[Records contained in a dataset]
════════════════════

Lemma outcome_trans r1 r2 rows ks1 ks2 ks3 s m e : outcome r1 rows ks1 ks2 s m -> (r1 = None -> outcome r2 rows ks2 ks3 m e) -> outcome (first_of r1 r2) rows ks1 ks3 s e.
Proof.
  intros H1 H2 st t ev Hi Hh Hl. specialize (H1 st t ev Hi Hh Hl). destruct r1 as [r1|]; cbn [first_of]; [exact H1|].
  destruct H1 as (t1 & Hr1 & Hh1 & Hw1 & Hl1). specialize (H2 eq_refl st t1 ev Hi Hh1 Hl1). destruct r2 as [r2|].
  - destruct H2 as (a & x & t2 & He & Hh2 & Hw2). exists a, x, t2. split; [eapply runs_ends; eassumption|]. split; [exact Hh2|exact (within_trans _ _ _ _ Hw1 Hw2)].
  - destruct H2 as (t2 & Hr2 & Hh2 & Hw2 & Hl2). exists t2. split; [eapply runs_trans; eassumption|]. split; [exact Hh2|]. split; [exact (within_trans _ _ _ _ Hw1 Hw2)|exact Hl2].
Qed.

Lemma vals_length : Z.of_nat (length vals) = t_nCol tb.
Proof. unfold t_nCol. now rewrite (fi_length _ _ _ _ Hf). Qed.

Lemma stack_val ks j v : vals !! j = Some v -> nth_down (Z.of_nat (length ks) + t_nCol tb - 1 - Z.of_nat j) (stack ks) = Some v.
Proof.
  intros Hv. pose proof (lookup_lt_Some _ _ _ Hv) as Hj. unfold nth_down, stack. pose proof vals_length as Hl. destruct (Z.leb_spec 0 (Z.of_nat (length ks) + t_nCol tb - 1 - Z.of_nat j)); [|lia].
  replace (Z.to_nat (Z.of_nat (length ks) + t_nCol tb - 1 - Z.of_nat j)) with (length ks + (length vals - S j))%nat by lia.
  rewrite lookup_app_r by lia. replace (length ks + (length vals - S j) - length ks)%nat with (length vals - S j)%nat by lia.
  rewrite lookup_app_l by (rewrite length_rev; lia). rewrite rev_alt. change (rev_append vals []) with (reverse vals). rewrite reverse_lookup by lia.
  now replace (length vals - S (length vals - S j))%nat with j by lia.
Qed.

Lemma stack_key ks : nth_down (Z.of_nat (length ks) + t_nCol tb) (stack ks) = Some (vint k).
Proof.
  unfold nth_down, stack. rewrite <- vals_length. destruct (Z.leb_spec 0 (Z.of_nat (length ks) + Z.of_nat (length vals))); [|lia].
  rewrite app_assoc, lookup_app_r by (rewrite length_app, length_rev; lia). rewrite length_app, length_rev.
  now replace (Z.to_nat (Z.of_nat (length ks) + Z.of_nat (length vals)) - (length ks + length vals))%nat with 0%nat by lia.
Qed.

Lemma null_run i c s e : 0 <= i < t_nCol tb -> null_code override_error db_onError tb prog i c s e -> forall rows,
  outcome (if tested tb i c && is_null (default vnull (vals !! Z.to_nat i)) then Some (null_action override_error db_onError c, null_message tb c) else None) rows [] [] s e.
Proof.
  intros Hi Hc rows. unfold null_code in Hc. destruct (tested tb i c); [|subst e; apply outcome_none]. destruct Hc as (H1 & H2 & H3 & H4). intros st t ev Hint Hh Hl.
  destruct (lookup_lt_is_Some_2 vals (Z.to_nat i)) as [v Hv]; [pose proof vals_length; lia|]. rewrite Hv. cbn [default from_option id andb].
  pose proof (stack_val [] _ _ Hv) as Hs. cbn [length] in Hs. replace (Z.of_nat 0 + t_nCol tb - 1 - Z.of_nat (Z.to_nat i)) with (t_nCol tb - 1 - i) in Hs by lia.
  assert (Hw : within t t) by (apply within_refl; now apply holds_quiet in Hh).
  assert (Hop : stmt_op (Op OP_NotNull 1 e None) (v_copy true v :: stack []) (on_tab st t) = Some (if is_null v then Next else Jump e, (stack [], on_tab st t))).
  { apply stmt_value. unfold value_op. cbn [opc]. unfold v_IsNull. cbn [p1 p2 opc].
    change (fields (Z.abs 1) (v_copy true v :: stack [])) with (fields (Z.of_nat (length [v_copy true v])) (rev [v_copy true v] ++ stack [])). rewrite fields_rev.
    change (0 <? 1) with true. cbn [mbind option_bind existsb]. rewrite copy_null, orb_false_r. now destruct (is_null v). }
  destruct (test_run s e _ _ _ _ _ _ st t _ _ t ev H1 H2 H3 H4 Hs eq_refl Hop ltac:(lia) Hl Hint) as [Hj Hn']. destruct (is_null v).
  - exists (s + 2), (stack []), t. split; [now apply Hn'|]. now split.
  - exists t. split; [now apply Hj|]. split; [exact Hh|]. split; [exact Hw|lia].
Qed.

════════════════════

> **Your goal**
For this exercise, set down all of the entries again word for word.

> **Task result**
Lemma outcome_trans r1 r2 rows ks1 ks2 ks3 s m e : outcome r1 rows ks1 ks2 s m -> (r1 = None -> outcome r2 rows ks2 ks3 m e) -> outcome (first_of r1 r2) rows ks1 ks3 s e.
Proof.
  intros H1 H2 st t ev Hi Hh Hl. specialize (H1 st t ev Hi Hh Hl). destruct r1 as [r1|]; cbn [first_of]; [exact H1|].
  destruct H1 as (t1 & Hr1 & Hh1 & Hw1 & Hl1). specialize (H2 eq_refl st t1 ev Hi Hh1 Hl1). destruct r2 as [r2|].
  - destruct H2 as (a & x & t2 & He & Hh2 & Hw2). exists a, x, t2. split; [eapply runs_ends; eassumption|]. split; [exact Hh2|exact (within_trans _ _ _ _ Hw1 Hw2)].
  - destruct H2 as (t2 & Hr2 & Hh2 & Hw2 & Hl2). exists t2. split; [eapply runs_trans; eassumption|]. split; [exact Hh2|]. split; [exact (within_trans _ _ _ _ Hw1 Hw2)|exact Hl2].
Qed.

Lemma vals_length : Z.of_nat (length vals) = t_nCol tb.
Proof. unfold t_nCol. now rewrite (fi_length _ _ _ _ Hf). Qed.

Lemma stack_val ks j v : vals !! j = Some v -> nth_down (Z.of_nat (length ks) + t_nCol tb - 1 - Z.of_nat j) (stack ks) = Some v.
Proof.
  intros Hv. pose proof (lookup_lt_Some _ _ _ Hv) as Hj. unfold nth_down, stack. pose proof vals_length as Hl. destruct (Z.leb_spec 0 (Z.of_nat (length ks) + t_nCol tb - 1 - Z.of_nat j)); [|lia].
  replace (Z.to_nat (Z.of_nat (length ks) + t_nCol tb - 1 - Z.of_nat j)) with (length ks + (length vals - S j))%nat by lia.
  rewrite lookup_app_r by lia. replace (length ks + (length vals - S j) - length ks)%nat with (length vals - S j)%nat by lia.
  rewrite lookup_app_l by (rewrite length_rev; lia). rewrite rev_alt. change (rev_append vals []) with (reverse vals). rewrite reverse_lookup by lia.
  now replace (length vals - S (length vals - S j))%nat with j by lia.
Qed.

Lemma stack_key ks : nth_down (Z.of_nat (length ks) + t_nCol tb) (stack ks) = Some (vint k).
Proof.
  unfold nth_down, stack. rewrite <- vals_length. destruct (Z.leb_spec 0 (Z.of_nat (length ks) + Z.of_nat (length vals))); [|lia].
  rewrite app_assoc, lookup_app_r by (rewrite length_app, length_rev; lia). rewrite length_app, length_rev.
  now replace (Z.to_nat (Z.of_nat (length ks) + Z.of_nat (length vals)) - (length ks + length vals))%nat with 0%nat by lia.
Qed.

Lemma null_run i c s e : 0 <= i < t_nCol tb -> null_code override_error db_onError tb prog i c s e -> forall rows,
  outcome (if tested tb i c && is_null (default vnull (vals !! Z.to_nat i)) then Some (null_action override_error db_onError c, null_message tb c) else None) rows [] [] s e.
Proof.
  intros Hi Hc rows. unfold null_code in Hc. destruct (tested tb i c); [|subst e; apply outcome_none]. destruct Hc as (H1 & H2 & H3 & H4). intros st t ev Hint Hh Hl.
  destruct (lookup_lt_is_Some_2 vals (Z.to_nat i)) as [v Hv]; [pose proof vals_length; lia|]. rewrite Hv. cbn [default from_option id andb].
  pose proof (stack_val [] _ _ Hv) as Hs. cbn [length] in Hs. replace (Z.of_nat 0 + t_nCol tb - 1 - Z.of_nat (Z.to_nat i)) with (t_nCol tb - 1 - i) in Hs by lia.
  assert (Hw : within t t) by (apply within_refl; now apply holds_quiet in Hh).
  assert (Hop : stmt_op (Op OP_NotNull 1 e None) (v_copy true v :: stack []) (on_tab st t) = Some (if is_null v then Next else Jump e, (stack [], on_tab st t))).
  { apply stmt_value. unfold value_op. cbn [opc]. unfold v_IsNull. cbn [p1 p2 opc].
    change (fields (Z.abs 1) (v_copy true v :: stack [])) with (fields (Z.of_nat (length [v_copy true v])) (rev [v_copy true v] ++ stack [])). rewrite fields_rev.
    change (0 <? 1) with true. cbn [mbind option_bind existsb]. rewrite copy_null, orb_false_r. now destruct (is_null v). }
  destruct (test_run s e _ _ _ _ _ _ st t _ _ t ev H1 H2 H3 H4 Hs eq_refl Hop ltac:(lia) Hl Hint) as [Hj Hn']. destruct (is_null v).
  - exists (s + 2), (stack []), t. split; [now apply Hn'|]. now split.
  - exists t. split; [now apply Hj|]. split; [exact Hh|]. split; [exact Hw|lia].
Qed.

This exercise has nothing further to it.